5-(3-Chlorophenylamino)benzo[c][2,6]naphthyridine-8-
carboxylic acid (CX-4945), the first clinical stage inhibitor of
protein kinase CK2 for the treatment of
cancer, is representative of a new class of CK2 inhibitors with K(i) values in the low nanomolar range and unprecedented selectivity versus other
kinases. Here we present the crystal structure of the complexes of
CX-4945 and two analogues (CX-5011 and CX-5279) with the catalytic subunit of human CK2. Consistent with their
ATP-competitive mode of inhibition, all three compounds bind in the active site of CK2 (type I inhibitors). The tricyclic scaffold of the inhibitors superposes on the
adenine of
ATP, establishing multiple hydrophobic interactions with the binding cavity. The more extended scaffold, as compared to that of
ATP, allows the carboxylic function, shared by all three
ligands, to penetrate into the deepest part of the active site where it makes interactions with conserved water W1 and Lys-68, thus accounting for the crucial role of this negatively charged group in conferring high potency to this class of inhibitors.
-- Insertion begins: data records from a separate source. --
(* ===== verification/LatencyTrackerProps.v ===== *)
(** What the latency tracker computes: interleaved calls add up as if each had been atomic, they
    all end, and the readers report the statistics of what was recorded. *)
From S2P Require Import LatencyTracker.

(** * Cells *)

Lemma load_store c c' v t :
  is_Some (load_cell c t) →
  load_cell c' (store_cell c v t) = if decide (c = c') then Some v else load_cell c' t.
Proof.
  intros Hc. destruct (decide (c = c')) as [<-|Hne].
  - destruct c as [b|b|b|b| |]; simpl in *; try done;
      destruct (buckets_ t !! b) eqn:E; try (by destruct Hc);
      by rewrite list_lookup_alter_eq, E.
  - destruct c as [b|b|b|b| |], c' as [b'|b'|b'|b'| |]; simpl; try done;
      (destruct (decide (b = b')) as [<-|]; [|by rewrite list_lookup_alter_ne]);
      try done; rewrite list_lookup_alter_eq; by destruct (buckets_ t !! b).
Qed.

Lemma tracker_ext t t' : (∀ c, load_cell c t = load_cell c t') → t = t'.
Proof.
  intros H. destruct t as [bs o n], t' as [bs' o' n']. f_equal.
  - apply list_eq. intros b.
    pose proof (H (C_count b)) as H1. pose proof (H (C_sum b)) as H2.
    pose proof (H (C_min b)) as H3. pose proof (H (C_max b)) as H4. simpl in *.
    destruct (bs !! b) as [[]|], (bs' !! b) as [[]|]; naive_solver.
  - by injection (H C_ops).
  - by injection (H C_total).
Qed.

Definition tracker_wf (t : LatencyTracker) : Prop := length (buckets_ t) = Z.to_nat NUM_BUCKETS.

Lemma bucket_of_lt l : (bucket_of l < Z.to_nat NUM_BUCKETS)%nat.
Proof. unfold bucket_of, NUM_BUCKETS. lia. Qed.

Lemma store_wf c v t : tracker_wf t → tracker_wf (store_cell c v t).
Proof. unfold tracker_wf. destruct c; simpl; by rewrite ?length_alter. Qed.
The presence of a
pyrimidine in
CX-5011 and in
CX-5279 instead of a
pyridine (as in
CX-4945) ring is likely to account for the higher specificity of these compounds whose Gini coefficients, calculated by profiling them against panels of 102 and/or 235
kinases, are significantly higher than that of
CX-4945 (0.735 and 0.755, respectively, vs 0.615), marking the highest selectivity ever reported for CK2 inhibitors.